Don't ignore what your body is trying to tell you

 If you’re wondering why your hearts beating a little faster and you’re a little sweaty, you can thank your sympathetic system. This is the body’s fight or flight signalling system, lack of sleep will induce an increase in this system, so expect a rise in heart rate, blood pressure, cholesterol and metabolic issues. You can also expect to see a decrease in strength, endurance, power and aerobic capacity. 

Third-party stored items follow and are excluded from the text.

(* ===== verification/Respond.v ===== *)
(** * internal/server: denials and other answers written by the server itself *)

From S2P Require Import Prelude GoStrings Encoding Json Ratelimit Config Httputil ResponsePolicy.
From S2P Require Import Proxy Alerts AuditLog Effects PanelFacade.
From stdpp Require Import options.

Local Open Scope Z_scope.

(** [net/url] as the handlers use it. *)
Class RequestURLs := {
  (** [req.URL.EscapedPath()], the URL being parsed from the request target. *)
  EscapedPath : string -> string;
  (** The text of a URL with its query replaced, and with its path replaced and
      its query removed. *)
  url_WithQuery : string -> string -> string;
  url_WithPath : string -> string -> string;
}.

Definition text_line (s : string) : string := s +:+ newline.

Definition writeJSON (w : Header) (status : Z) (body : json) : prog () :=
  perform (Write (Set_ "Content-Type" "application/json" w) status (text_line (Marshal body))).

(** [http.Error] *)
Definition http_Error (w : Header) (msg : string) (status : Z) : prog () :=
  perform (Write (Set_ "X-Content-Type-Options" "nosniff"
    (Set_ "Content-Type" "text/plain; charset=utf-8" (Del "Content-Length" w)))
    status (text_line msg)).

Section respond.
Context `{Unicode} `{RequestURLs}.

Definition safeRequestContext (req : Request) : string * string :=
  let path := EscapedPath (req_RequestURI req) in
  let path := if path =s? "" then "/" else path in
  let path := if 256 <? len path then take_str 256 path +:+ "..." else path in
  (req_Method req, path).

(** The alert of a denial. *)
Definition denial_event (req : Request) (route tokenID reason : string) (status now : Z)
    : Event :=
  let '(method, path) := safeRequestContext req in
  {| ev_Name := "request_denied"; ev_Method := method; ev_Path := path; ev_Route := route;
     ev_TokenID := tokenID; ev_Reason := reason; ev_Status := status;
     ev_HasAuthHint := Get "Authorization" (req_Header req) <>s? ""; ev_CreatedAt := now |}.

Definition deny (w : Header) (req : Request) (route tokenID credentialID reason : string)
    (status : Z) : prog () :=
  let '(method, path) := safeRequestContext req in
  let fields := panelAuditFields req "" 0 in
  do! perform (Emit (EmitRequestFields "request_denied" route tokenID credentialID reason
                       method path status (default [] fields))) then
  let! now := perform Now in
  do! perform (Notify (denial_event req route tokenID reason status now)) then
  if match fields with Some _ => true | None => false end || HasPrefix path "/api/auth/"
  then writeJSON w status (error_body path (StatusText status) "REMNAGUARD_DENIED" reason)
  else http_Error w ("denied: " +:+ reason) status.
End respond.
(* ===== verification/PanelLogin.v ===== *)
(** * internal/server: the handlers of /api/auth *)

From S2P Require Import Prelude GoStrings Encoding Json Sha256 Ratelimit Config Routes.
From S2P Require Import Auth Policy Httputil BodyPolicy ResponsePolicy Proxy Alerts AuditLog.
From S2P Require Import OAuthStore Effects PanelFacade Respond PanelOAuth.
From stdpp Require Import options.

Local Open Scope Z_scope.

Section login.
Context `{Unicode} `{Host} `{NetParsers} `{RequestURLs}.
Context (VerifyPKCS1v15 : PublicKey -> string -> string -> bool).

(** The entries of the audit log made here. *)
Definition audit (event : string) (req : Request) (route : Route) (credentialID reason path : string)
    (status : Z) (fields : list (string * json)) : prog () :=
  perform (Emit (EmitRequestFields event (rt_Name route) "" credentialID reason
                   (req_Method req) path status fields)).

Definition event_type (t : string) : string * json := ("auth_event_type", JStr t).

Definition panelAuthUnsupported (w : Header) (req : Request) (route : Route) (path : string)
    : prog () :=
  do! writeJSON w 403 (JObj [("path", JStr path); ("message", JStr "Forbidden");
                             ("errorCode", JStr "A068")]) then
  audit "request_denied" req route "" "panel_auth_unsupported" path 403
    [event_type "unsupported"].

(** [json.NewDecoder(req.Body).Decode(&body)] into a struct: its members. *)
Definition decode_request (req : Request) : option (list (string * json)) :=
  match req_Body req with
  | Some (Ok b) =>
      match parse_prefix b with
      | Some (JObj fs, _) => Some fs
      | Some (JNull, _) => Some []
      | _ => None
      end
  | _ => None
  end.

(** The fields of [panelOAuth2AuthorizeRequest] and [panelOAuth2CallbackRequest]. *)
Definition decode_authorize (req : Request) : option string :=
  match decode_request req with
  | None => None
  | Some fs => let '(provider, ok) := string_field "provider" fs in
               if ok : bool then Some provider else None
  end.

Record panelOAuth2CallbackRequest := { cb_Provider : string; cb_Code : string; cb_State : string }.

Definition decode_callback (req : Request) : option panelOAuth2CallbackRequest :=
  match decode_request req with
  | None => None
  | Some fs =>
      let '(provider, ok1) := string_field "provider" fs in
      let '(code, ok2) := string_field "code" fs in
      let '(state, ok3) := string_field "state" fs in
      if ok1 && ok2 && ok3
      then Some {| cb_Provider := provider; cb_Code := code; cb_State := state |} else None
  end.

Definition url_path (req : Request) : string := EscapedPath (req_RequestURI req).

(** What is filed and answered once the random values are drawn. *)
Definition start_attempt (w : Header) (req : Request) (route : Route)
    (state codeVerifier nonce : string) : prog () :=
  let! st := perform Load in
  let cfg := rs_cfg st in
  let ttl := ptg_AuthMaxAge (pf_Telegram (cfg_PanelFacade cfg)) in
  let! now := perform Now in
  let! ok := perform (PutAttempt state
    {| at_CodeVerifier := codeVerifier; at_Nonce := nonce; at_ExpiresAt := now + ttl;
       at_Generation := rs_generation st |} now) in
  if negb ok then deny w req (rt_Name route) "" "" "panel_auth_state_limit" 429 else
  do! writeJSON (setPanelOAuthStateCookie w state ttl) 200
        (JObj [("response", JObj [("authorizationUrl",
           JStr (panelTelegramAuthorizationURL cfg state codeVerifier nonce))])]) then
  audit "panel_auth_authorize" req route "" "ok" (url_path req) 200 [event_type "authorize"].

Definition handlePanelOAuth2Authorize (w : Header) (req : Request) (route : Route) : prog () :=
  let no_state := deny w req (rt_Name route) "" "" "panel_auth_state" 500 in
  match decode_authorize req with
  | None => panelAuthUnsupported w req route (url_path req)
  | Some provider =>
      if provider <>s? "telegram" then panelAuthUnsupported w req route (url_path req) else
      let! state := randomURLToken 32 in
      match state with None => no_state | Some state =>
      let! codeVerifier := randomURLToken 48 in
      match codeVerifier with None => no_state | Some codeVerifier =>
      let! nonce := randomURLToken 32 in
      match nonce with None => no_state | Some nonce =>
      start_attempt w req route state codeVerifier nonce
      end end end
  end.

Definition telegram_context (cfg : Config) (actorID credentialID eventType : string)
    : panelAuditContext :=
  let name := match default ∅ (pf_Actors_Telegram (cfg_PanelFacade cfg)) !! actorID with
              | Some actor => act_DisplayName actor | None => "" end in
  {| pac_ActorType := "telegram"; pac_ActorID := actorID; pac_DisplayName := name;
     pac_CredentialID := credentialID; pac_AuthEventType := eventType |}.

(** The credential id configured for an actor, empty when there is none. *)
Definition mapped_credential (cfg : Config) (actorID : string) : string :=
  match default ∅ (pf_Actors_Telegram (cfg_PanelFacade cfg)) !! actorID with
  | Some actor => act_CredentialID actor | None => "" end.

(** The session answered to an authenticated actor. *)
Definition finish_login (w : Header) (req : Request) (cfg : Config) (route : Route)
    (actorID : string) : prog () :=
  match ResolveTelegramActorCredential (Some cfg) actorID with
  | Err _ =>
      let req := setPanelAuditContext req
        (telegram_context cfg actorID (mapped_credential cfg actorID) "callback") in
      deny w req (rt_Name route) "" "" "panel_auth_denied" 403
  | Ok (_, cred) =>
      let req := setPanelAuditContext req
        (telegram_context cfg actorID (cred_ID cred) "callback") in
      let! now := perform Now in
      match IssuePanelSession (cfg_PanelFacade cfg) actorID now with
      | Err _ => deny w req (rt_Name route) "" "" "panel_auth_session" 401
      | Ok token =>
          do! writeJSON w 200 (JObj [("response", JObj [("accessToken", JStr token)])]) then
          audit "panel_auth_callback" req route (cred_ID cred) "ok" (url_path req) 200
            (default [] (panelAuditFields req "callback" 0))
      end
  end.

Definition handlePanelOAuth2Callback (w : Header) (req : Request) (cfg : Config) (route : Route)
    : prog () :=
  let denied w := deny w req (rt_Name route) "" "" "panel_auth_denied" 403 in
  match decode_callback req with
  | None => panelAuthUnsupported w req route (url_path req)
  | Some body =>
      if (cb_Provider body <>s? "telegram") || blank (cb_Code body)
      then panelAuthUnsupported w req route (url_path req) else
      match Cookie req panelOAuthStateCookie with
      | None => denied w
      | Some v =>
          if v <>s? cb_State body then denied w else
          let w := clearPanelOAuthStateCookie w in
          let! now := perform Now in
          let! attempt := perform (TakeAttempt (cb_State body) now) in
          match attempt with
          | None => denied w
          | Some a =>
              let! st := perform Load in
              if (at_ExpiresAt a <? now) || negb (at_Generation a =? rs_generation st)
              then denied w else
              let! actor := exchangeTelegramOAuthCode VerifyPKCS1v15 cfg (cb_Code body)
                              (at_CodeVerifier a) (at_Nonce a) in
              match actor with
              | Err e =>
                  do! audit "panel_auth_callback" req route "" e (url_path req) 401
                        [event_type "callback"; ("actor_type", JStr "telegram")] then
                  deny w req (rt_Name route) "" "" e 401
              | Ok actorID => finish_login w req cfg route actorID
              end
          end
      end
  end.

Definition body_error_status (e : string) : Z := if e =s? errBodyTooLarge then 413 else 400.

(** The handled request (its body buffered); [None] when the path is not under
    /api/auth/. *)
Definition handlePanelAuthFacade (w : Header) (req : Request) (cfg : Config) (route : Route)
    (path : string) : option (prog ()) :=
  if negb (HasPrefix path "/api/auth/") then None else
  let to m p := (req_Method req =s? m) && (path =s? p) in
  Some (match (if req_Method req =s? "POST"
               then bufferRequestBody req (lim_MaxBodyBytes (cfg_Limits cfg)) else Ok req) with
  | Err e => deny w req (rt_Name route) "" "" e (body_error_status e)
  | Ok req =>
      if to "GET" "/api/auth/status" then
        do! writeJSON w 200 panelAuthStatusResponse then
        audit "panel_auth_status" req route "" "ok" path 200 [event_type "status"]
      else if to "POST" "/api/auth/oauth2/authorize" then handlePanelOAuth2Authorize w req route
      else if to "POST" "/api/auth/oauth2/callback" then
        handlePanelOAuth2Callback w req cfg route
      else panelAuthUnsupported w req route path
  end).
End login.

Make no bones about it, all these issues are intrinsically and inherently linked to one another. Let’s take that increase in appetite and hunger alongside a decreased desire to be active, couple that with the brains impaired decision making, now we have far less ability to inhibit those pleasure-seeking behaviours.  At the same time, we have more insulin resistance and decreases in glucose intolerance, now if we slip up, any food we take in will fuel more fat gain. Lack of good bacteria in the gut will then cause further inflammation, which in turn will cause bigger disruption in sleep and so the cycle continues. 

Now do you believe me?

I’ll say again that sleep is the most powerful tool that you have to improve your state of function and performance. That may be at work, in the gym or in your relationships. So next time you think about a ridiculous diet, a new crazy fitness regime or some strange new fad, ask yourself this; am I sleeping enough?

About The Project PT

The Project PT uses fitness to empower people. Through our Oxford Personal Training Studio, we use 4 pathways to achieve our mission. Our first pathway started in August 2019 creating accessible and fun fitness events in unusual settings, making fitness enjoyable for all. Our second pathway offers free fitness classes for young children, helping them to build a positive relationship with exercise and sport. The 3rd pathway comes in the form of our Movement Studio, a nature-inspired space teaching people how to move their body's in a welcoming and non-judgmental environment. Our 4th pathway is still in the development stages, Youth Lift will engage with young people on the periphery of being excluded from school. Using the medium of lifting weights to empower them to make other positive changes in their lives.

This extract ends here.